Collected data entries:
++++++++
(** C6: when one of the two paddle owners of an active room disconnects and
    somebody remains in the room, the room stays registered, the leaver's
    slot has no owner, the room is inactive, its timer is stopped (a tick
    does nothing), [playerDisconnected] is broadcast to the room, and the
    other owner's paddle has the owner and the offset it had. *)
Theorem disconnect_active :
  forall c s roomId room side o,
    playerRooms s !! c = Some roomId ->
    truthyStr roomId = true ->
    rooms s !! roomId = Some room ->
    gameActive (gameState room) = true ->
    playerId (paddleOf side (paddles (gameState room))) = Some c ->
    playerId (paddleOf (otherSide side) (paddles (gameState room))) = Some o ->
    o <> c ->
    (exists p, p ∈ players (gameState room) /\ p <> c) ->
    let s' := (disconnect c s).1 in
    exists room',
      rooms s' !! roomId = Some room'
      /\ playerId (paddleOf side (paddles (gameState room'))) = None
      /\ gameActive (gameState room') = false
      /\ gameLoop room' = false
      /\ (forall rx ry, tick roomId rx ry s' = (s', []))
      /\ (disconnect c s).2 = [ToRoom roomId playerDisconnected]
      /\ paddleOf (otherSide side) (paddles (gameState room'))
         = paddleOf (otherSide side) (paddles (gameState room)).
Proof.
  intros c s roomId room side o Hi Ht Hr Ha Hc Ho Hne Hrem s'.
  assert (Nat.eqb (length (players (leave c (gameState room)))) 0 = false)
    as Hlen.
  { destruct (Nat.eqb _ 0) eqn:E; [| reflexivity].
    apply length_zero_nil in E. exfalso. revert E. apply filter_kept, Hrem. }
  assert (rooms s' !! roomId = Some (leftRoom c room)) as Hr'.
  { unfold s'. rewrite (disconnect_rooms c s roomId room Hi Ht Hr), Hlen.
    apply lookup_insert_eq. }
  exists (leftRoom c room). split; [exact Hr' |].
  cbn [leftRoom gameState gameLoop set_gameActive paddles gameActive].
  repeat split.
  - apply leave_slot, Hc.
  - intros rx ry. unfold tick. rewrite Hr'. reflexivity.
  - rewrite (disconnect_out c s roomId room Hi Ht Hr), Hlen. reflexivity.
  - eapply leave_other_slot; eassumption.
Qed.

Lemma disconnect_active_mid_game :
  exists room',
    rooms (disconnect "A" midGame).1 !! room1 = Some room'
    /\ playerId (left (paddles (gameState room'))) = None
    /\ gameActive (gameState room') = false
    /\ gameLoop room' = false
    /\ (disconnect "A" midGame).2 = [ToRoom room1 playerDisconnected]
    /\ right (paddles (gameState room'))
       = {| py := 165; playerId := Some "B" |}.
Proof.
  destruct (disconnect_active "A" midGame room1 (roomOrNew true true midGame)
              SLeft "B")
    as (room' & H1 & H2 & H3 & H4 & _ & H6 & H7);
    [vm_compute; reflexivity .. | discriminate | | ].
  - exists "B". split; [| discriminate].
    apply list_elem_of_In. vm_compute. right. left. reflexivity.
  - exists room'. repeat split; assumption.
Defined.

(** C7: when a disconnect empties the player list of a room, the room's
    identifier is no longer registered; a later join under it registers a
    new room, whose state is that of a first join and owes nothing to the
    destroyed one. *)
Theorem last_disconnect_destroys :
  forall c s roomId room,
    playerRooms s !! c = Some roomId ->
    truthyStr roomId = true ->
    rooms s !! roomId = Some room ->
    players (leave c (gameState room)) = [] ->
    let s' := (disconnect c s).1 in
    rooms s' !! roomId = None
    /\ (roomId = room1 ->
        forall c' rx ry,
          rooms (joinGame c' rx ry s').1 !! roomId
          = Some {| id := room1; gameState := firstJoin c' rx ry;
                    gameLoop := false |}).
Proof.
  intros c s roomId room Hi Ht Hr He s'.
  assert (rooms s' !! roomId = None) as Hgone.
  { unfold s'. rewrite (disconnect_rooms c s roomId room Hi Ht Hr), He.
    apply lookup_delete_eq. }
  split; [exact Hgone |].
  intros -> c' rx ry. rewrite joinGame_rooms, lookup_insert_eq.
  unfold roomOrNew. rewrite Hgone. reflexivity.
Qed.

Lemma last_disconnect_destroys_scored :
  (exists room, rooms lastPlayer !! room1 = Some room
                /\ score (gameState room) = {| sleft := 0; sright := 1 |})
  /\ rooms (disconnect "B" lastPlayer).1 !! room1 = None
  /\ rooms (joinGame "C" true true (disconnect "B" lastPlayer).1).1 !! room1
     = Some {| id := room1; gameState := firstJoin "C" true true;
               gameLoop := false |}.
Proof.
  destruct (last_disconnect_destroys "B" lastPlayer room1
              (roomOrNew true true lastPlayer)) as [H1 H2];
    [vm_compute; reflexivity .. |].
  split; [eexists; split; vm_compute; reflexivity |].
  split; [exact H1 | apply H2; reflexivity].
Defined.

(** ** A second join of a registered connection *)

(** "A" joins an empty room and joins again: listed twice, owner of both
    paddles, and the room is active. *)
Lemma rejoin_not_absorbed : ~ rejoin_absorbed.
Proof.
  intros H.
  destruct (H (run [JoinGame "A" true true] initial) "A" true true
              (roomOrNew true true (run [JoinGame "A" true true] initial)))
    as (_ & room' & Hr & Hp & _).
  - apply reachable_run, reach_initial.
  - vm_compute. reflexivity.
  - vm_compute. reflexivity.
  - apply list_elem_of_In. vm_compute. left. reflexivity.
  - vm_compute in Hr. injection Hr as <-. vm_compute in Hp. discriminate Hp.
Qed.

Lemma assignPaddle_owners c gs :
  let ps := paddles gs in
  let ps' := paddles (assignPaddle c gs).1 in
  playerId (left ps')
  = (if truthy (playerId (left ps)) then playerId (left ps) else Some c)
  /\ playerId (right ps')
     = (if truthy (playerId (left ps)) && negb (truthy (playerId (right ps)))
        then Some c else playerId (right ps)).
Proof.
  unfold assignPaddle. cbv zeta.
  destruct (truthy (playerId (left (paddles gs)))); [| done].
  destruct (truthy (playerId (right (paddles gs)))); done.
Qed.

Lemma gameActive_assignPaddle c gs :
  gameActive (assignPaddle c gs).1 = gameActive gs.
Proof.
  unfold assignPaddle. cbv zeta.
  destruct (negb (truthy (playerId (left (paddles gs))))); [done |].
  destruct (negb (truthy (playerId (right (paddles gs))))); done.
Qed.

Lemma joined_owners c gs :
  playerId (left (paddles (joined c gs)))
  = (if truthy (playerId (left (paddles gs)))
     then playerId (left (paddles gs)) else Some c)
  /\ playerId (right (paddles (joined c gs)))
     = (if truthy (playerId (left (paddles gs)))
           && negb (truthy (playerId (right (paddles gs))))
        then Some c else playerId (right (paddles gs))).
Proof.
  unfold joined. cbv zeta.
  destruct (Nat.eqb _ 2); cbn [paddles set_gameActive];
    apply (assignPaddle_owners c (set_players _ gs)).
Qed.

Lemma gameActive_joined c gs :
  gameActive (joined c gs)
  = if Nat.eqb (length (players gs)) 1 then true else gameActive gs.
Proof.
  unfold joined. cbv zeta. rewrite players_assignPaddle.
  cbn [players set_players]. rewrite length_app. cbn [length].
  replace (length (players gs) + 1)%nat with (S (length (players gs))) by lia.
  cbn [Nat.eqb].
  destruct (Nat.eqb (length (players gs)) 1); [reflexivity |].
  apply (gameActive_assignPaddle c (set_players _ gs)).
Qed.

Lemma joinGame_out c rx ry s :
  exists out,
    (joinGame c rx ry s).2
    = out ++ [ToSocket c
                (gameStateMsg (joined c (gameState (roomOrNew rx ry s))))].
Proof.
  unfold joinGame, joined. cbv zeta. fold (roomOrNew rx ry s).
  destruct (assignPaddle c _) as [gs2 out]. cbn [fst].
  destruct (Nat.eqb (length (players gs2)) 2); cbn [snd].
  - exists (out ++ [ToRoom room1 gameStart]). rewrite <- app_assoc. reflexivity.
  - exists out. reflexivity.
Qed.
(** * Token-budgeted truncation of search results (deer-flow)

    A shallow embedding of [src/utils/token_utils.py] and of the rendering
    done by [truncated_web_search] in [src/tools/search.py], with the
    properties of the specification stated and settled against it.

    Python values are modelled as follows.
    - A [str] is a sequence of Unicode code points, [list N]; [len] counts
      code points, so the truncation marker has length 20 (its UTF-8
      encoding would have 36 bytes).
    - An [int] is a [Z].
    - A [dict] with string keys is a [gmap string _].
    - A raised exception is a value of [outcome]. *)

From Stdlib Require Import ZArith Floats Uint63.
From stdpp Require Import base numbers list gmap strings fin_maps.

Local Open Scope Z_scope.

(** ** Python strings *)

Module Py.

Definition char := N.
Abbreviation str := (list char).

(** An ASCII literal as a Python string. *)
Fixpoint lit (s : string) : str :=
  match s with
  | EmptyString => []
  | String a s' => Ascii.N_of_ascii a :: lit s'
  end.

Definition len (s : str) : Z := Z.of_nat (length s).

(** Truth value of a string: [not text] holds of the empty string only. *)
Definition not_ (s : str) : bool :=
  match s with [] => true | _ => false end.

(** [s[:n]]: a negative bound counts from the end. *)
Definition slice_to (s : str) (n : Z) : str :=
  if 0 <=? n then take (Z.to_nat n) s
  else take (Z.to_nat (len s + n)) s.

(** [s.rfind(c)] for a one-character needle [c]: the highest index holding
    [c], and [-1] when there is none.  [i] is the index of the head. *)
Fixpoint rfind_from (i : Z) (s : str) (c : char) : Z :=
  match s with
  | [] => -1
  | x :: s' =>
      let r := rfind_from (i + 1) s' c in
      if 0 <=? r then r else if N.eqb x c then i else -1
  end.

Definition rfind (s : str) (c : char) : Z := rfind_from 0 s c.

(** ["sep".join(parts)] *)
Fixpoint join (sep : str) (parts : list str) : str :=
  match parts with
  | [] => []
  | [p] => p
  | p :: ps => p ++ sep ++ join sep ps
  end.

Definition space : char := 32%N.
Definition nl : char := 10%N.

End Py.

Abbreviation pystr := Py.str.

(** ** [token_utils.py] *)

(** [estimate_tokens]: one token per four characters, rounded down. *)
Definition estimate_tokens (text : pystr) : Z :=
  if Py.not_ text then 0 else Py.len text / 4.

(** The suffix appended by [truncate_text_by_tokens]:
    two newlines, then [[内容因token限制被截断...]]. *)
Definition MARKER : pystr :=
  [Py.nl; Py.nl] ++ Py.lit "[" ++ [20869; 23481; 22240]%N ++ Py.lit "token"
  ++ [38480; 21046; 34987; 25130; 26029]%N ++ Py.lit "...]".
(** * Health-Image-Classifier: the upload-and-classify exchange

    A shallow embedding of [server/routes/classify.ts] (the upload
    configuration and the classification handler) and of the state
    handlers of [client/pages/Index.tsx], with the properties of the
    request/response contract proved about them.

    Conventions.
    - JavaScript numbers that the code only compares, scales by a power of
      two or copies ([Math.random()], the [confidence] literals) are exact
      rationals [Q]; integers (status codes, byte counts, time values in
      milliseconds) are [Z].
    - A JavaScript object literal is an association list in insertion
      order; [undefined] and [null] are [None], or [JNull] where the
      variable holds a JSON value.
    - Effects of the handler (timer, random source, clock, the response
      object, the console) are threaded through an explicit [World]; the
      handlers of the client return the next state and what they ask of
      the browser.
    - Builtins of the platform ([Date], [Math], [fetch], [FormData]) are
      modelled after their specifications, as far as the code uses them. *)

From Stdlib Require Import ZArith QArith Qround List String Ascii Bool Lia.
From Stdlib Require Import NArith DecimalString.
Import ListNotations.

Local Open Scope string_scope.
Local Open Scope list_scope.
Local Open Scope Z_scope.

(** ** JavaScript values that cross the wire *)

Module Js.

#[local] Set Warnings "-register-all".

(** A JSON value; [JNull] also stands for a state variable that holds
    [null]. *)
Inductive JsVal : Type :=
| JNull
| JBool (b : bool)
| JNum (q : Q)
| JStr (s : string)
| JArr (items : list JsVal)
| JObj (fields : list (string * JsVal)).

(** An object literal: keys in insertion order. *)
Definition JsObject : Type := list (string * JsVal).

(** [o.key], [None] when the property is absent. *)
Fixpoint get (key : string) (o : JsObject) : option JsVal :=
  match o with
  | [] => None
  | (k, v) :: rest => if String.eqb k key then Some v else get key rest
  end.

(** [{...x}] where [x] may be [undefined]: spreading [undefined] adds no
    property. *)
Definition spread (x : option JsObject) : JsObject :=
  match x with
  | Some fields => fields
  | None => []
  end.

(** [arr[i]] for an integral index: [undefined] out of range. *)
Definition index {A : Type} (arr : list A) (i : Z) : option A :=
  if i <? 0 then None else nth_error arr (Z.to_nat i).

(** A thrown value: an [Error] instance with its [message], or anything
    else. *)
Inductive Thrown : Type :=
| ErrorObject (message : string)
| OtherValue (repr : string).

(** [s.startsWith(p)] *)
Definition startsWith (s p : string) : bool := String.prefix p s.

End Js.

Import Js.

(** ** The platform's [Date]: time values and [toISOString]

    [new Date().toISOString()] is a builtin; it is modelled after the
    definitions of ECMA-262 (Day, DayFromYear, YearFromTime, MonthFromTime,
    DateFromTime, the time-within-day fields, the range of time values and
    the ISO format with its expanded years). A time value is a number of
    milliseconds since 1970-01-01T00:00:00Z. *)

Module JsDate.

Definition msPerDay : Z := 86400000.
Definition msPerHour : Z := 3600000.
Definition msPerMinute : Z := 60000.
Definition msPerSecond : Z := 1000.

(** The largest magnitude of a time value: 8.64e15 ms. *)
Definition maxTime : Z := 8640000000000000.

(** [TimeClip]: [None] is NaN, the time value of an invalid [Date]. *)
Definition TimeClip (t : Z) : option Z :=
  if Z.abs t <=? maxTime then Some t else None.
++++++++
### REQUIRED ACTION
Every line above from the line with "[38480; 21046; 34987;" to the line with "(items : list JsVal)" is wanted, ends included; write them out exactly and add no other line.

### RESPONSE TO THIS TASK
  ++ [38480; 21046; 34987; 25130; 26029]%N ++ Py.lit "...]".
(** * Health-Image-Classifier: the upload-and-classify exchange

    A shallow embedding of [server/routes/classify.ts] (the upload
    configuration and the classification handler) and of the state
    handlers of [client/pages/Index.tsx], with the properties of the
    request/response contract proved about them.

    Conventions.
    - JavaScript numbers that the code only compares, scales by a power of
      two or copies ([Math.random()], the [confidence] literals) are exact
      rationals [Q]; integers (status codes, byte counts, time values in
      milliseconds) are [Z].
    - A JavaScript object literal is an association list in insertion
      order; [undefined] and [null] are [None], or [JNull] where the
      variable holds a JSON value.
    - Effects of the handler (timer, random source, clock, the response
      object, the console) are threaded through an explicit [World]; the
      handlers of the client return the next state and what they ask of
      the browser.
    - Builtins of the platform ([Date], [Math], [fetch], [FormData]) are
      modelled after their specifications, as far as the code uses them. *)

From Stdlib Require Import ZArith QArith Qround List String Ascii Bool Lia.
From Stdlib Require Import NArith DecimalString.
Import ListNotations.

Local Open Scope string_scope.
Local Open Scope list_scope.
Local Open Scope Z_scope.

(** ** JavaScript values that cross the wire *)

Module Js.

#[local] Set Warnings "-register-all".

(** A JSON value; [JNull] also stands for a state variable that holds
    [null]. *)
Inductive JsVal : Type :=
| JNull
| JBool (b : bool)
| JNum (q : Q)
| JStr (s : string)
| JArr (items : list JsVal)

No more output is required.